El horario a la carta ya sólo admite restricciones en caso de que ambos progenitores trabajen en la misma empresa
CSIF recuerda que se trata de “un derecho personalísimo” como demuestran recientes sentencias en las que, desde la nueva reforma legislativa, la Justicia refuerza decisivamente la protección del trabajador.
17 de Julio de 2019

La jornada a la carta ya sólo admite restricciones en caso de que ambos progenitores trabajen en la misma empresa desde la nueva reforma del Estatuto de los Trabajadores el pasado 8 de marzo. En ese sentido la Central Sindical Independiente y de Funcionarios (CSIF) argumenta una reciente sentencia del Tribunal Superior de Justicia (TSJ) de Galicia que establece que el derecho de adaptación de la jornada es “un derecho personalísimo” que, más allá de ésa, difícilmente admite restricciones.

Por eso CSIF entiende que es importante que el trabajador lo sepa si necesita hacer uso del derecho a la adaptación de la jornada. La nueva normativa ha aumentado decisivamente la protección del trabajador a la hora de solicitar el horario a la carta. Según esta sentencia, el empleado no está siquiera obligado a demostrar frente a la empresa que no puede conciliar su vida personal y laboral por otros medios, precisamente, porque se trata de “un derecho personalísimo”.

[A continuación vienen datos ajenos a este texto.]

(* ===== verification/UsbIf.v ===== *)
(** The USB device class ([usb_device.h]) as the transports and the trace
    streaming see it: its data, the operations of [USBDevice] as the class
    [USBDevice], and what a device promises about the transfers it is given as
    the class [USBDeviceLaws]. *)
From S2P Require Import Prelude.

(** ** Data *)

Inductive Transfer_Status :=
  | Transfer_SUCCESS | Transfer_CANCELLED | Transfer_ERROR
  | Transfer_IN_PROGRESS | Transfer_NODATA.

#[export] Instance transfer_status_eq_dec : EqDecision Transfer_Status.
Proof. solve_decision. Defined.

Inductive ep_type := EP_TYPE_CONTROL | EP_TYPE_ISOCHRONOUS | EP_TYPE_BULK | EP_TYPE_INTERRUPT.
#[export] Instance ep_type_eq_dec : EqDecision ep_type.
Proof. solve_decision. Defined.

Record USBEPInfo := mkEP { ep_kind : ep_type; ep_addr : Z }.

Definition EP_DIR_OUT : Z := 0x00.
Definition EP_DIR_IN : Z := 0x80.
Definition EP_DIR_MASK : Z := 0x80.

Record USBDeviceIdentifier := mkUSBID {
  vendorID : Z; productID : Z; interfaceNumber : Z; deviceVersion : Z }.

(** What the callers report for a [USBException], and for an exception of the
    standard library. *)
Definition USB_EXCEPTION : Z := 0x0802.
Definition STD_EXCEPTION : Z := 0x0803.

(** The request type of a control transfer. *)
Definition CONTROL_RECIPIENT_ENDPOINT : Z := 2.
Definition CONTROL_TYPE_VENDOR : Z := Z.shiftl 2 5.
Definition CONTROL_DIR_OUT : Z := Z.shiftl 0 7.

(** ** The operations

    [D] is a device object with the world it acts on; [P] names the memory a
    transfer reads into, which the device fills when the transfer completes.
    [None] of the monad is undefined behaviour, [Fail] a [USBException]. *)

Record completion (P : Type) := Completed {
  c_token : Z; c_status : Transfer_Status; c_dest : P; c_data : list Z }.
Arguments Completed {P}.
Arguments c_token {P}.
Arguments c_status {P}.
Arguments c_dest {P}.
Arguments c_data {P}.

(** [completeTransfer]: it returns -1, or the next transfer completes, or none
    will unless another operation starts or cancels one, or it throws. *)
Inductive waiting (D P : Type) :=
  | NoTransfer
  | Completes (c : completion P) (d : D)
  | Blocked
  | Interrupted.
Arguments NoTransfer {D P}.
Arguments Completes {D P}.
Arguments Blocked {D P}.
Arguments Interrupted {D P}.

Class USBDevice (D P : Type) := {
  dev_create : USBDeviceIdentifier -> list Z -> D -> D;
  dev_connect : E D unit;
  dev_disconnect : D -> D;
  dev_getEndPoints : D -> list USBEPInfo;
  (** [controlTransfer reqType request value index] without data *)
  dev_controlTransfer : Z -> Z -> Z -> Z -> D -> Z * D;
  dev_submitReadTransfer : Z -> P -> Z -> E D Z;
  dev_submitQueuedReadTransfer : Z -> P -> Z -> E D Z;
  dev_pendingTransfers : D -> Z;
  dev_cancelTransfers : D -> D;
  dev_completeTransfer : D -> waiting D P;
}.

(** ** The promise

    Each transfer accepted is outstanding until it is returned, once, with its
    own token and its own destination; a token is never used again; and the exceptions have the
    codes above. *)

Record xfer (P : Type) := mkX { x_token : Z; x_dest : P }.
Arguments mkX {P}.
Arguments x_token {P}.
Arguments x_dest {P}.

Definition usb_code (c : Z) : Prop := c = USB_EXCEPTION \/ c = STD_EXCEPTION.

Class USBDeviceLaws (D P : Type) `{USBDevice D P} := {
  outstanding : D -> list (xfer P);
  next_token : D -> Z;
  create_law id serial d :
    outstanding (dev_create id serial d) = [] /\ 0 <= next_token (dev_create id serial d);
  connect_law d r d' :
    dev_connect d = Some (r, d') ->
    outstanding d' ≡ₚ outstanding d /\ next_token d' = next_token d;
  submit_read_law ep p n d r d' :
    dev_submitReadTransfer ep p n d = Some (r, d') ->
    next_token d <= next_token d' /\
    match r with
    | Val t => next_token d <= t < next_token d' /\
               outstanding d' ≡ₚ mkX t p :: outstanding d
    | Fail _ => outstanding d' ≡ₚ outstanding d
    end;
  submit_queued_law ep p n d r d' :
    dev_submitQueuedReadTransfer ep p n d = Some (r, d') ->
    next_token d <= next_token d' /\
    match r with
    | Val t => next_token d <= t < next_token d' /\
               outstanding d' ≡ₚ mkX t p :: outstanding d
    | Fail _ => outstanding d' ≡ₚ outstanding d
    end;
  complete_law d c d' :
    dev_completeTransfer d = Completes c d' ->
    outstanding d ≡ₚ mkX (c_token c) (c_dest c) :: outstanding d' /\
    next_token d' = next_token d;
  cancel_law d :
    outstanding (dev_cancelTransfers d) ≡ₚ outstanding d /\
    next_token (dev_cancelTransfers d) = next_token d;
  control_law rt rq v i d r d' :
    dev_controlTransfer rt rq v i d = (r, d') ->
    outstanding d' ≡ₚ outstanding d /\ next_token d' = next_token d;
  connect_raises : raises usb_code dev_connect;
  queued_raises ep p n : raises usb_code (dev_submitQueuedReadTransfer ep p n);
}.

Así pues, si usted necesita ajustar su horario de trabajo a las horas de entrada y salida de sus hijos del colegio, puede hacerlo, porque “los padres necesariamente tienen que poder conciliar su vida laboral con la personal y familiar”. La empresa dispone de un plazo máximo de negociación de 30 días, tras la presentación de la petición, para contestar. A partir de entonces, la empresa deberá aceptar la propuesta planteada por el trabajador, plantear una alternativa o denegarla. Si opta por el rechazo, deberá justificar su decisión aportando siempre razones objetivas.